Exercise details – Begin at the top of the listing below. Write each line out exactly, ending with the line that holds "[apps/tcp_ipv4.cc], [apps/tcp_ip_ethernet.cc] and".

Start of Block

(* ===== verification/Mains.v ===== *)
(** * The programs from end to end

    The main functions of [apps/tcp_native.cc], [apps/tcp_udp.cc],
    [apps/tcp_ipv4.cc], [apps/tcp_ip_ethernet.cc] and [apps/webget.cc], the
    construction of a socket from its adapter, and the clock of
    [libsponge/util/util.cc].  A main function is a [result]: an exception that
    leaves the body of its [try] ends the program with [EXIT_FAILURE].  What the
    kernel answers is an argument. *)
From S2P Require Import Prelude WrappingIntegers ByteStream Buffer Parser Ethernet TCPSender TCPConnection Outgoing Duplex Address NetworkInterface Adapters FileDescriptor AdapterSafety Socket EventLoop StreamCopy SpongeSocket SpongeSafety SpongeRuns Options Programs.
From Stdlib Require String.
From Stdlib Require Import Sorted.
Open Scope string_scope.
Open Scope list_scope.
Open Scope Z_scope.

Definition EXIT_SUCCESS : Z := 0.
Definition EXIT_FAILURE : Z := 1.

(** [try { ... } catch (const exception &)]: the handler prints and the program
    fails; undefined behaviour is no exception. *)
Definition caught {A} (failed : A) (body : result A) : result A :=
  match body with
  | Err undefined_behaviour => Err undefined_behaviour
  | Err _ => Ok failed
  | Ok a => Ok a
  end.

(** ** Copying between a socket and the standard streams *)

(** What the kernel answers while the descriptors are made non-blocking: the
    flags, and whether new flags are accepted. *)
Record fcntl_answers : Type := mkFcntl { fc_getfl : option Z; fc_setfl : Z -> bool }.

(** [bidirectional_stream_copy] up to its loop: the descriptors of the standard
    streams, and the three made non-blocking. *)
Definition copy_prepared (socket : FDWrapper) (of_socket of_input of_output : fcntl_answers)
    (stdin from_peer : bytes) (amounts : list Z) : result copy_state :=
  let* input := new_FDWrapper 0 in
  let* output := new_FDWrapper 1 in
  let* _ := set_blocking false (fc_getfl of_socket) (fc_setfl of_socket) in
  let* _ := set_blocking false (fc_getfl of_input) (fc_setfl of_input) in
  let* _ := set_blocking false (fc_getfl of_output) (fc_setfl of_output) in
  Ok (copy_start input output socket stdin from_peer amounts).

(** ** The native program *)

(** The answers of the kernel to the calls that make the connection. *)
Record native_kernel : Type := mkNativeKernel {
  nk_socket : Z * Z;
  nk_setsockopt : bool;
  nk_bind : Address -> bool;
  nk_listen : Z -> bool;
  nk_accept : Z * Z;
  nk_options : option (Z * Z) * option (Z * Z);
  nk_connect : Address -> bool }.

Section Native.
Context (resolve : string -> string -> result Address) (k : native_kernel).

(** [argv] has the name of the program first.  [server_mode] is assigned while
    the condition is evaluated. *)
Definition native_arguments (argv : list string) : option bool :=
  match argv with
  | _ :: first :: _ :: rest =>
      let server_mode := strncmp_eq 3 "-l" first in
      if server_mode && bool_decide (rest = []) then None else Some server_mode
  | _ => None
  end.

End of Block

Task result –
(* ===== verification/Mains.v ===== *)
(** * The programs from end to end

    The main functions of [apps/tcp_native.cc], [apps/tcp_udp.cc],
    [apps/tcp_ipv4.cc], [apps/tcp_ip_ethernet.cc] and [apps/webget.cc], the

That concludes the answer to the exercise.